» **Exercise requirements**
Work through the records that follow and return each line containing the word "secondsValue".

[Saved entries]
(* ===== verification/RobotsPolicy.v ===== *)
(** * Robots policies ([internal/robots/robots.go], [body.go])

    Parsing a robots.txt body into the rules and crawl delays that apply to
    JoshBot, normalising URL values for comparison, deciding whether a target
    is allowed, and the crawl delay. *)

From S2P Require Import Prelude GoText GoUrl RobotsMatch.

(** ** Data *)

Definition ProductToken : bytes := bs "Joshternet-Joshbot".

Record rule : Type := mkRule { pattern : bytes; allow : bool; specificity : Z }.

Record group : Type := mkGroup {
  userAgents : list bytes;
  rules : list rule;
  crawlDelays : list bytes;
  hasDirectives : bool;
}.

Definition empty_group : group := mkGroup [] [] [] false.

Record Policy : Type := mkPolicy { policy_rules : list rule; policy_crawlDelays : list bytes }.

(** ** Percent-encoding and normalisation *)

Definition isHex (c : ascii) : bool :=
  in_range "0" "9" c || in_range "A" "F" c || in_range "a" "f" c.

(** Byte arithmetic of [hexValue] stays within a byte for hexadecimal digits;
    [chr] wraps like Go's [byte]. *)
Definition hexValue (c : ascii) : ascii :=
  if in_range "0" "9" c then chr (code c - code "0")
  else if in_range "A" "F" c then chr (code c - code "A" + 10)
  else chr (code c - code "a" + 10).

Definition isUnreserved (c : ascii) : bool :=
  in_range "A" "Z" c || in_range "a" "z" c || in_range "0" "9" c
  || byte_eqb c "-" || byte_eqb c "." || byte_eqb c "_" || byte_eqb c "~".

Definition hexadecimal : bytes := bs "0123456789ABCDEF".

(** The bytes [writePercentEncoded] appends. *)
Definition writePercentEncoded (c : ascii) : bytes :=
  ["%"%char;
   List.nth (Z.to_nat (Z.shiftr (code c) 4)) hexadecimal "0"%char;
   List.nth (Z.to_nat (Z.land (code c) 15)) hexadecimal "0"%char].

(** [hexValue(a)<<4 | hexValue(b)] *)
Definition hexPair (a b : ascii) : ascii :=
  chr (Z.lor (Z.shiftl (code (hexValue a)) 4) (code (hexValue b))).

Definition is_control (c : ascii) : bool := (code c <? 32) || (code c =? 127).

(** The loop of [normalizeMatchValue] on the bytes still to read; [None] is
    the code's [("", false)]. *)
Fixpoint normalize_loop (fuel : nat) (value : bytes) (encodeSpecial : bool) : option bytes :=
  match value, fuel with
  | [], _ => Some []
  | _ :: _, O => None
  | character :: rest, S fuel' =>
      if byte_eqb character "%" then
        match rest with
        | a :: b :: rest' =>
            if negb (isHex a) || negb (isHex b) then None
            else
              let octet := hexPair a b in
              let written := if isUnreserved octet then [octet] else writePercentEncoded octet in
              match normalize_loop fuel' rest' encodeSpecial with
              | Some out => Some (written ++ out)
              | None => None
              end
        | _ => None
        end
      else if 128 <=? code character then
        match utf8_size value with
        | None => None
        | Some size =>
            match normalize_loop fuel' (drop size value) encodeSpecial with
            | Some out => Some (concat (map writePercentEncoded (take size value)) ++ out)
            | None => None
            end
        end
      else if is_control character then None
      else if encodeSpecial && (byte_eqb character "*" || byte_eqb character "$") then
        match normalize_loop fuel' rest encodeSpecial with
        | Some out => Some (writePercentEncoded character ++ out)
        | None => None
        end
      else
        match normalize_loop fuel' rest encodeSpecial with
        | Some out => Some (character :: out)
        | None => None
        end
  end.

Definition normalizeMatchValue (value : bytes) (encodeSpecial : bool) : option bytes :=
  normalize_loop (length value) value encodeSpecial.

(** ** Records and groups *)

Definition hasControlCharacter (value : bytes) : bool :=
  existsb (fun c => (code c <? 32) && negb (byte_eqb c "009") || (code c =? 127)) value.

Definition is_blank (c : ascii) : bool := byte_eqb c " " || byte_eqb c "009".

(** Field, value and whether the line is a record. *)
Definition parseRecord (line : bytes) : option (bytes * bytes) :=
  let line := TrimSuffix line ["013"%char] in
  if negb (utf8_Valid line) || hasControlCharacter line then None
  else
    let '(line, _, _) := Cut line "#" in
    let '(field, value, found) := Cut line ":" in
    if negb found then None
    else Some (Trim is_blank field, Trim is_blank value).

Definition validProductToken (token : bytes) : bool :=
  if bytes_eqb token (bs "*") then true
  else
    forallb (fun c => in_range "A" "Z" c || in_range "a" "z" c
                      || byte_eqb c "-" || byte_eqb c "_") token
    && negb (bytes_eqb token []).

Definition makeRule (allow : bool) (pat : bytes) : option rule :=
  match pat with
  | [] => None
  | c :: _ =>
      if negb (byte_eqb c "/") && negb (byte_eqb c "*") then None
      else
        match normalizeMatchValue pat false with
        | None => None
        | Some normalized => Some (mkRule normalized allow (Z.of_nat (length normalized)))
        end
  end.

Definition add_agent (g : group) (token : bytes) : group :=
  mkGroup (userAgents g ++ [token]) (rules g) (crawlDelays g) (hasDirectives g).
Definition add_rule (g : group) (r : option rule) : group :=
  mkGroup (userAgents g) (match r with Some r => rules g ++ [r] | None => rules g end)
          (crawlDelays g) true.
Definition add_delay (g : group) (value : bytes) : group :=
  mkGroup (userAgents g) (rules g) (crawlDelays g ++ [value]) true.

(** One line of [parseGroups]. The slice of groups is kept last first, so its
    head is the group [current] points to, and [current] is nil exactly when
    the list is empty. *)
Definition parse_line (groups : list group) (line : bytes) : list group :=
  match parseRecord line with
  | None => groups
  | Some (field, value) =>
      if EqualFold field (bs "user-agent") then
        if validProductToken value then
          match groups with
          | current :: earlier =>
              if hasDirectives current then add_agent empty_group value :: groups
              else add_agent current value :: earlier
          | [] => [add_agent empty_group value]
          end
        else empty_group :: groups
      else if EqualFold field (bs "allow") || EqualFold field (bs "disallow") then
        match groups with
        | current :: earlier =>
            if negb (bool_decide (userAgents current = [])) then
              add_rule current (makeRule (EqualFold field (bs "allow")) value) :: earlier
            else groups
        | [] => groups
        end
      else if EqualFold field (bs "crawl-delay") then
        match groups with
        | current :: earlier =>
            if negb (bool_decide (userAgents current = [])) then
              add_delay current value :: earlier
            else groups
        | [] => groups
        end
      else groups
  end.

Definition newline : ascii := "010".

Definition parseGroups (data : bytes) : list group :=
  rev (fold_left parse_line (Split data newline) []).

(** The two flags the inner loop of [Parse] computes for a group. *)
Definition group_exact (g : group) : bool :=
  existsb (fun agent => EqualFold agent ProductToken) (userAgents g).
Definition group_wildcard (g : group) : bool :=
  existsb (fun agent => negb (EqualFold agent ProductToken) && bytes_eqb agent (bs "*"))
          (userAgents g).

(** The accumulators of the loop of [Parse]. *)
Record parse_acc : Type := mkAcc {
  exactRules : list rule; exactCrawlDelays : list bytes;
  wildcardRules : list rule; wildcardCrawlDelays : list bytes;
  exactMatched : bool }.

Definition parse_group (acc : parse_acc) (candidate : group) : parse_acc :=
  if group_exact candidate then
    mkAcc (exactRules acc ++ rules candidate) (exactCrawlDelays acc ++ crawlDelays candidate)
          (wildcardRules acc) (wildcardCrawlDelays acc) true
  else if group_wildcard candidate then
    mkAcc (exactRules acc) (exactCrawlDelays acc)
          (wildcardRules acc ++ rules candidate)
          (wildcardCrawlDelays acc ++ crawlDelays candidate) (exactMatched acc)
  else acc.

Definition Parse (data : bytes) : Policy :=
  let acc := fold_left parse_group (parseGroups data) (mkAcc [] [] [] [] false) in
  if exactMatched acc then mkPolicy (exactRules acc) (exactCrawlDelays acc)
  else mkPolicy (wildcardRules acc) (wildcardCrawlDelays acc).

(** ** Crawl delay *)

Definition decimalDigits (value : bytes) : bool := forallb is_digit value.

Definition maxDurationNanoseconds : Z := 2 ^ 63 - 1.
Definition nanosecondsPerSecond : Z := Second.

(** The two accumulation loops over the fraction, at 64 bits. *)
Definition fraction_loop (fractionalValue : bytes) : Z :=
  fold_left (fun n c => wrap_uint64 (n * 10 + digit_value c)) fractionalValue 0.

Fixpoint scale_loop (digits : nat) (n : Z) : Z :=
  match digits with
  | O => n
  | S digits' => scale_loop digits' (wrap_uint64 (n * 10))
  end.

(** [None] is [ErrInvalidCrawlDelay]. *)
Definition parseCrawlDelay (value : bytes) : option Z :=
  let '(secondsValue, fractionalValue, hasFraction) := Cut value "." in
  if bytes_eqb secondsValue [] || negb (decimalDigits secondsValue) then None
  else if hasFraction && (bytes_eqb fractionalValue [] || Nat.ltb 9 (length fractionalValue)
                          || negb (decimalDigits fractionalValue)) then None
  else
    match ParseUint secondsValue 64 with
    | None => None
    | Some seconds =>
        if maxDurationNanoseconds / nanosecondsPerSecond <? seconds then None
        else
          let totalNanoseconds := wrap_uint64 (seconds * nanosecondsPerSecond) in
          if hasFraction then
            let fractionalNanoseconds :=
              scale_loop (9 - length fractionalValue) (fraction_loop fractionalValue) in
            if maxDurationNanoseconds - totalNanoseconds <? fractionalNanoseconds then None
            else Some (wrap_uint64 (totalNanoseconds + fractionalNanoseconds))
          else Some totalNanoseconds
    end.

Fixpoint crawlDelay_loop (values : list bytes) (delay : Z) : option Z :=
  match values with
  | [] => Some delay
  | value :: values' =>
      match parseCrawlDelay value with
      | None => None
      | Some parsed => crawlDelay_loop values' (if delay <? parsed then parsed else delay)
      end
  end.

Definition crawlDelay (p : Policy) (limit : Z) : option Z :=
  match crawlDelay_loop (policy_crawlDelays p) 0 with
  | None => None
  | Some delay => Some (Z.min delay limit)
  end.

Definition DefaultMaxCrawlDelay : Z := 30 * Second.

Definition CrawlDelay (p : Policy) : option Z := crawlDelay p DefaultMaxCrawlDelay.

(** ** Targets *)

Section Targets.
Context `{NetURL}.

(** [None] is the code's [("", false)]; the argument is nil or a URL. *)
Definition targetMatchValue (target : option URL) : option bytes :=
  match target with
  | None => None
  | Some u =>
      if negb (bytes_eqb (Scheme u) (bs "http")) && negb (bytes_eqb (Scheme u) (bs "https"))
         || bytes_eqb (Host u) [] || bool_decide (is_Some (User u))
      then None
      else
        let value := url_EscapedPath u in
        let value := if bytes_eqb value [] then bs "/" else value in
        let value := if ForceQuery u || negb (bytes_eqb (RawQuery u) [])
                     then value ++ bs "?" ++ RawQuery u else value in
        normalizeMatchValue value true
  end.

(** The loop over the rules: the verdict and the best specificity so far. *)
Definition allowed_step (targetValue : bytes) (acc : bool * Z) (candidate : rule) : bool * Z :=
  let '(allowed, bestSpecificity) := acc in
  if negb (patternMatches (pattern candidate) targetValue) then acc
  else if (bestSpecificity <? specificity candidate)
          || (specificity candidate =? bestSpecificity) && allow candidate
  then (allow candidate, specificity candidate)
  else acc.

Definition Allowed (p : Policy) (target : option URL) : bool :=
  match targetMatchValue target with
  | None => false
  | Some targetValue =>
      if bytes_eqb targetValue (bs "/robots.txt") then true
      else fst (fold_left (allowed_step targetValue) (policy_rules p) (true, -1))
  end.
End Targets.

(** ** Reading a body *)

Definition MaxBodySize : Z := 500 * 1024.

Definition disallowAllPolicy : Policy := mkPolicy [mkRule (bs "*") false 1] [].

Inductive body_error : Type := errReadBody | errBodyTooLarge.

(** [readPolicy] on what [io.ReadAll] of the limited reader returned: the
    first [MaxBodySize + 1] bytes of [body], or a read error. *)
Definition readPolicy (body : option bytes) : Policy * option body_error :=
  match body with
  | None => (disallowAllPolicy, Some errReadBody)
  | Some stream =>
      let data := take (Z.to_nat (MaxBodySize + 1)) stream in
      if MaxBodySize <? Z.of_nat (length data) then (disallowAllPolicy, Some errBodyTooLarge)
      else (Parse data, None)
  end.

» **Output of the task**
  let '(secondsValue, fractionalValue, hasFraction) := Cut value "." in
  if bytes_eqb secondsValue [] || negb (decimalDigits secondsValue) then None
    match ParseUint secondsValue 64 with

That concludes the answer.